I joined Florida Academy’s Miami chapter when I was a freshman in college at Florida International University. This organization has meant a lot to me for more than two decades. I love science and food, so to be part of a group of people with a similar ideology is invigorating.
As a student, I received a lot of support from older members, so now I try to pay it forward whenever I can. During the past two decades, I’ve headed the organization’s public policy and district president groups and served as treasurer and president-elect. Like any organization, it offers the benefits of networking with other like-minded people, keeping me engaged with others who share my passion.
But it’s more than that. For one, I’ve received an incredible education about how government affects nutrition. In 2001, I chaired the organization’s Public Policy committee when President Bill Clinton signed the Medical Nutrition Therapy Act.
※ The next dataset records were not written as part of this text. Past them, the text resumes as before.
(** A sequence whose one item is a mapping of a single entry, an empty key
    without a value: the key is empty at offset 2 and the mapping takes the
    key's range. *)
Definition sample_empty_key : yaml.Node :=
  yaml.mk (yaml.RangeArray [Some 0; Some 4; Some 4]) VUndefined (Some (VObj "[object Object]"))
    (yaml.Seq [yaml.mk (yaml.RangeArray [Some 2; Some 2; Some 2]) VUndefined
                 (Some (VObj "[object Object]"))
                 (yaml.Map [yaml.mkPair
                              (Some (yaml.mkKey (yaml.RangeArray [Some 2; Some 2; Some 2])
                                       VNull (Some VNull) EmptyString))
                              None yaml.RangeAbsent])]).

(** A block mapping with a double-quoted key: the key [old], quoted, at
    [0, 5), and the value [1] at [7, 8). *)
Definition sample_quoted_text : string := quoted "old" +:+ ": 1".

Definition sample_quoted_map : yaml.Node :=
  yaml.mk (yaml.RangeArray [Some 0; Some 8; Some 8]) VUndefined (Some (VObj "[object Object]"))
    (yaml.Map [yaml.mkPair
                 (Some (yaml.mkKey (yaml.RangeArray [Some 0; Some 5; Some 5])
                          (VStr "old") (Some (VStr "old")) "old"))
                 (Some (yaml.mk (yaml.RangeArray [Some 7; Some 8; Some 8]) (VNum 1)
                          (Some (VNum 1)) yaml.Scalar))
                 yaml.RangeAbsent]).

Definition sample_yaml_parseDocument (text : string) : yamlDocument.Parsed :=
  if bool_decide (text = "{a}"%string) then yamlDocument.Document (Some sample_flow_map)
  else if bool_decide (text = sample_quoted_text) then yamlDocument.Document (Some sample_quoted_map)
  else yamlDocument.Document None.

Definition sample_parse (text languageId : string) : Provider :=
  parseTree sample_json_parseTree sample_yaml_parseDocument
    (Some {| vscode.getText := text; vscode.languageId := languageId |}).

(** A YAML document whose contents are [sample_spanless_key]. *)
Definition sample_spanless_parse : Provider :=
  parseTree sample_json_parseTree
    (λ _, yamlDocument.Document (Some sample_spanless_key))
    (Some {| vscode.getText := "a"; vscode.languageId := "yaml" |}).

(** ** Labels *)


(** ** The built tree *)

(** The objects of the tree under [root], following [children]. *)
Inductive reachable (st : Store) (root : ref) : ref → Prop :=
| reachable_root : reachable st root root
| reachable_child r n children child :
    reachable st root r →
    deref st r = Some n →
    TreeNode.children n = Some children →
    child ∈ children →
    reachable st root child.

(** ** What a builder call adds to the store *)

(** A call that returns a node returns the next object of the store and
    leaves the objects that were there as they were; a call that returns
    nothing leaves the store as it was. *)
Definition only_adds (s : Store) (built : option ref * Store) : Prop :=
  match built.1 with
  | Some c =>
      c = List.length (heap s)
      ∧ heap s `prefix_of` heap built.2
      ∧ (c < List.length (heap built.2))%nat
  | None => built.2 = s
  end.

Definition adds_only {A} (build : A → option ref → JsValue → Store → option ref * Store)
    (x : A) : Prop :=
  ∀ parent key s, only_adds s (build x parent key s).

(** What the loop over the children of [current] leaves alone: every
    object that was there, but [current]. *)
Definition untouched (current : ref) (s1 s2 : Store) : Prop :=
  (List.length (heap s1) ≤ List.length (heap s2))%nat
  ∧ ∀ i, (i < List.length (heap s1))%nat → i ≠ current → heap s2 !! i = heap s1 !! i.

(** ** The links of the built tree *)

(** The parent and the children of the object [i]. *)
Definition shape (st : Store) (i : ref) : option (option ref * option (list ref)) :=
  (λ n, (TreeNode.parent n, TreeNode.children n)) <$> heap st !! i.

(** The objects from [c] on hang together under [c]: each one after [c] has
    as parent an earlier object, not before [c], that lists it among its
    children; and the children an object lists are later objects whose
    parent it is. *)
Definition tree_from (st : Store) (c : ref) : Prop :=
  (∀ i par chi, (c < i)%nat → shape st i = Some (par, chi) →
     ∃ j pj cs, par = Some j ∧ (c ≤ j < i)%nat
                ∧ shape st j = Some (pj, Some cs) ∧ i ∈ cs)
  ∧ (∀ j pj cs i, (c ≤ j)%nat → shape st j = Some (pj, Some cs) → i ∈ cs →
     (j < i)%nat ∧ ∃ chi, shape st i = Some (Some j, chi)).

(** What a call returns is the root of such a tree, with the parent the
    call was given. *)
Definition builds_tree (parent : option ref) (built : option ref * Store) : Prop :=
  ∀ c, built.1 = Some c →
    (∃ chi, shape built.2 c = Some (parent, chi)) ∧ tree_from built.2 c.

Definition tree_builder {A} (build : A → option ref → JsValue → Store → option ref * Store)
    (x : A) : Prop :=
  ∀ parent key s, builds_tree parent (build x parent key s).

(** The loop over the children of [current], at a store [st]: [current]
    has the parent it was made with and a list of children, and the
    objects from [current] on hang together. *)
Definition under_construction (parent : option ref) (current : ref) (st : Store) : Prop :=
  (∃ cs, shape st current = Some (parent, Some cs)) ∧ tree_from st current.

(** The JSON nodes no object is made for: a property node, with a key child,
    whose value child is missing or is such a node itself. *)
Fixpoint isDropped (node : json.Node) : bool :=
  match json.type node, json.children node with
  | json.property, Some (_ :: rest) =>
      match rest with
      | valueNode :: _ => isDropped valueNode
      | [] => true
      end
  | _, _ => false
  end.

(** A mapping whose key decodes to [null], with the value [1]: the ranges
    are those of the text [null: 1]. *)
Definition sample_null_key : yaml.Node :=
  yaml.mk (yaml.RangeArray [Some 0; Some 7; Some 7]) VUndefined (Some (VObj "[object Object]"))
    (yaml.Map [yaml.mkPair
                 (Some (yaml.mkKey (yaml.RangeArray [Some 0; Some 4; Some 4])
                          VNull (Some VNull) "null"))
                 (Some (yaml.mk (yaml.RangeArray [Some 6; Some 7; Some 7]) (VNum 1)
                          (Some (VNum 1)) yaml.Scalar))
                 yaml.RangeAbsent]).

Definition sample_null_key_parse : Provider :=
  parseTree sample_json_parseTree
    (λ _, yamlDocument.Document (Some sample_null_key))
    (Some {| vscode.getText := "null: 1"; vscode.languageId := "yaml" |}).

(** ** The children a loop pushes *)

(** [current] is an object with a list of children. *)
Definition ready (current : ref) (s : Store) : Prop :=
  ∃ n cs, heap s !! current = Some n ∧ TreeNode.children n = Some cs.

(** One turn that makes a child: the next object of the store is a node
    with the property [P], it is pushed to the children of [current], and
    nothing else that was there has changed. *)
Definition adds_child (current : ref) (P : TreeNode.t → Prop) (s s' : Store) : Prop :=
  ∃ n cs child,
    heap s !! current = Some n ∧ TreeNode.children n = Some cs
    ∧ heap s' !! current
      = Some (with_children (Some (cs ++ [List.length (heap s)])) n)
    ∧ heap s' !! List.length (heap s) = Some child ∧ P child
    ∧ untouched current s s'.

(** The items of a loop that make a child, each with its index. *)
Fixpoint keptFrom {A} (kept : A → bool) (index : Z) (items : list A) : list (Z * A) :=
  match items with
  | [] => []
  | x :: rest =>
      (if kept x then [(index, x)] else []) ++ keptFrom kept (index + 1) rest
  end.

(** The node [buildJsonTree] returns for a syntax node, as it is made,
    before children are pushed to it: the node of the value at the end of a
    chain of properties, with the last key as key and the first key's span
    as key span. *)
Fixpoint jsonRoot (node : json.Node) (parent : option ref) (key : JsValue)
    : option TreeNode.t :=
  match json.type node, json.children node with
  | json.property, Some (keyNode :: rest) =>
      match rest with
      | valueNode :: _ =>
          (λ n, with_keyLength (Some (json.length keyNode))
                  (with_keyOffset (Some (json.offset keyNode)) n))
            <$> jsonRoot valueNode parent (json.value keyNode)
      | [] => None
      end
  | _, _ => Some (jsonTreeNode node parent key)
  end.

(** The key the loops of the JSON builder pass for the child at [index]. *)
Definition jsonChildKey (type : json.NodeType) (index : Z) : JsValue :=
  match type with
  | json.array => VNum index
  | _ => VUndefined
  end.

(** The YAML entries that make a child: those without a value, and those
    whose value has a range that resolves. *)
Definition entryKept (pair : yaml.Pair) : bool :=
  match yaml.pair_value pair with
  | Some value => bool_decide (is_Some (getYamlRange (Some (yaml.range value))))
  | None => true
  end.

Definition itemKept (item : yaml.Node) : bool :=
  bool_decide (is_Some (getYamlRange (Some (yaml.range item)))).

(** The key span the builder records on the child of an entry with a value. *)
Definition stampEntry (pair : yaml.Pair) (n : TreeNode.t) : TreeNode.t :=
  match getYamlRange (keyOrPair pair) with
  | Some keyRange =>
      with_keyLength (Some (end_ keyRange - start keyRange))
        (with_keyOffset (Some (start keyRange)) n)
  | None => n
  end.

(** The child made for an entry of a mapping, up to its own children. *)
Definition entryChild (current : ref) (currentOffset : Z) (pair : yaml.Pair)
    (n : TreeNode.t) : Prop :=
  match yaml.pair_value pair with
  | Some value =>
      ∃ span cs,
        getYamlRange (Some (yaml.range value)) = Some span
        ∧ n = stampEntry pair
                (with_children (Some cs)
                   (yamlTreeNode value span (Some current) (getYamlPairKey pair)))
  | None => n = nullNodeFor current currentOffset pair
  end.

(** The child made for an item of a sequence, up to its own children. *)
Definition itemChild (current : ref) (index : Z) (item : yaml.Node) (n : TreeNode.t) : Prop :=
  ∃ span cs,
    getYamlRange (Some (yaml.range item)) = Some span
    ∧ n = with_children (Some cs) (yamlTreeNode item span (Some current) (VNum index)).

(** The child made for a child of a JSON object or array, up to its own
    children. *)
Definition jsonChild (current : ref) (type : json.NodeType) (index : Z)
    (child : json.Node) (n : TreeNode.t) : Prop :=
  ∃ t cs,
    jsonRoot child (Some current) (jsonChildKey type index) = Some t
    ∧ n = with_children (Some cs) t.

(** The children of a syntax node that the loops of the JSON builder go
    through: those of an object and of an array. *)
Definition jsonLoopItems (node : json.Node) : list json.Node :=
  match json.children node with
  | Some children =>
      match json.type node with
      | json.object | json.array => children
      | _ => []
      end
  | None => []
  end.

Definition jsonKept (child : json.Node) : bool := negb (isDropped child).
For the first time, this piece of legislation allowed registered dietitians to charge Medicare patients with diabetes or kidney disease for our nutrition therapy services.
As part of our organization’s lobbying efforts, I met with legislators and their staff in Washington and Tallahassee, so I learned how legislation works. I was born in The Netherlands, where involvement in government is minimal, so this experience was inspiring. It served as a tremendous education on how things get done.
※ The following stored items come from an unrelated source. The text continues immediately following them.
Lemma sorted_last_top (f : NftTransfer -> bool) l w :
  StronglySorted byBlock l -> last (List.filter f l) = Some w ->
  forall t, t ∈ List.filter f l -> blockNumber t <= blockNumber w.
Proof.
  induction 1 as [|a l Hs IH Hall]; simpl; [discriminate|].
  destruct (f a) eqn:Ef; [|exact IH].
  rewrite last_cons_some. intros [= Hw] t Ht.
  destruct (last (List.filter f l)) as [x|] eqn:E; simpl in Hw; subst.
  - apply elem_of_cons in Ht as [->|Ht]; [|now apply IH].
    apply last_elem in E. apply list_elem_of_In, filter_In in E as [E _].
    rewrite Forall_forall in Hall. apply (Hall w).
    now apply list_elem_of_In.
  - apply elem_of_cons in Ht as [->|Ht]; [lia|].
    destruct (List.filter f l); [apply elem_of_nil in Ht; contradiction|].
    rewrite last_cons_some in E. discriminate.
Qed.

(** The snapshot of the transfer service is the owner of the
    specification with ties settled by the input order. *)
Lemma snapshot_latestOwner transfers tid :
  Js.get tid (NftTransferService.getCurrentOwnershipFromTransfers transfers)
  = latestOwner transfers tid.
Proof.
  unfold NftTransferService.getCurrentOwnershipFromTransfers, latestOwner.
  rewrite ownership_get. simpl Js.get.
  set (ofToken := List.filter (recordsFor tid) transfers).
  set (sorted := List.filter (recordsFor tid) (sortByBlock transfers)).
  assert (Hperm : Permutation sorted ofToken)
    by (apply filter_perm, sortByBlock_perm).
  destruct (last sorted) as [w|] eqn:El.
  - pose proof (sorted_last_top _ _ _ (sortByBlock_sorted transfers) El)
      as Htop. fold sorted in Htop.
    assert (Hmax : maxBlock ofToken = blockNumber w).
    { rewrite <- (maxBlock_perm _ _ Hperm).
      apply maxBlock_of_top; [now apply last_elem|exact Htop]. }
    rewrite Hmax.
    assert (Hstable :
      List.filter (fun t => blockNumber t =? blockNumber w) ofToken
      = List.filter (fun t => blockNumber t =? blockNumber w) sorted).
    { unfold ofToken, sorted.
      rewrite (filter_comm _ (recordsFor tid) transfers).
      rewrite (filter_comm _ (recordsFor tid) (sortByBlock transfers)).
      now rewrite sortByBlock_stable. }
    rewrite Hstable.
    rewrite (last_filter_keep _ _ w El) by apply Z.eqb_refl.
    reflexivity.
  - assert (Hnil : sorted = []).
    { destruct sorted; [reflexivity|].
      rewrite last_cons_some in El. discriminate. }
    rewrite Hnil in Hperm. apply Permutation_nil in Hperm.
    rewrite Hperm. reflexivity.
Qed.

End SnapshotLatest.

Lemma perm_short {A} (l l' : list A) :
  Permutation l l' -> (length l <= 1)%nat -> l' = l.
Proof.
  intros Hp Hlen. destruct l as [|x [|y r]].
  - now apply Permutation_nil.
  - now apply Permutation_length_1_inv.
  - simpl in Hlen. lia.
Qed.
I learned that the best way to make changes in our careers, to be valued and get paid appropriately for our services, is to work with the people who make the rules and the laws. I realize many people view our government as often slow and ineffective. But I believe, if you have the patience and stamina to see an issue through, an important result can be achieved.
Going Forward, My Hopes for Our Organization
The Florida academy has faced a series of challenges during the past two years. We closed our headquarters and for the first time in 30 years, we had to function without a headquarters staff. But due to the hard work of two former presidents, Melissa Payne and Mandy Layman, our finances have improved significantly, allowing us to reinvest in the kind of services our members want – and need.
With this backdrop, my team and I developed a theme for the upcoming year called “Reset and Regrow.” Our organization needs to do everything in its power to ensure our members have access to the resources and support they need.
For example, when it comes to resources, we hold monthly seminars and webinars where members can learn about a variety of topics and obtain the credits needed for their license. And, I want to communicate more often about our grassroots efforts to support key state and federal legislation.
In addition, members can look forward to the following events:
Fortunately, many of the skills I’ve learned at Morrison can be used to help our organization get back on track. As president, the position requires managing projects to get a result that moves the organization forward. And my experience in budgeting and finance helps us stay on track financially, especially during a period when funds are tight.
Without a doubt, our future is bright. Our new leadership team is lean, strong, and dedicated to bringing Florida Academy members the resources they need to be able to meet the nutritional needs of all Floridians. Working with our board of directors and other leaders, I’m looking forward to helping shape our profession, finding ways to continue bringing innovative and functional resources to our members.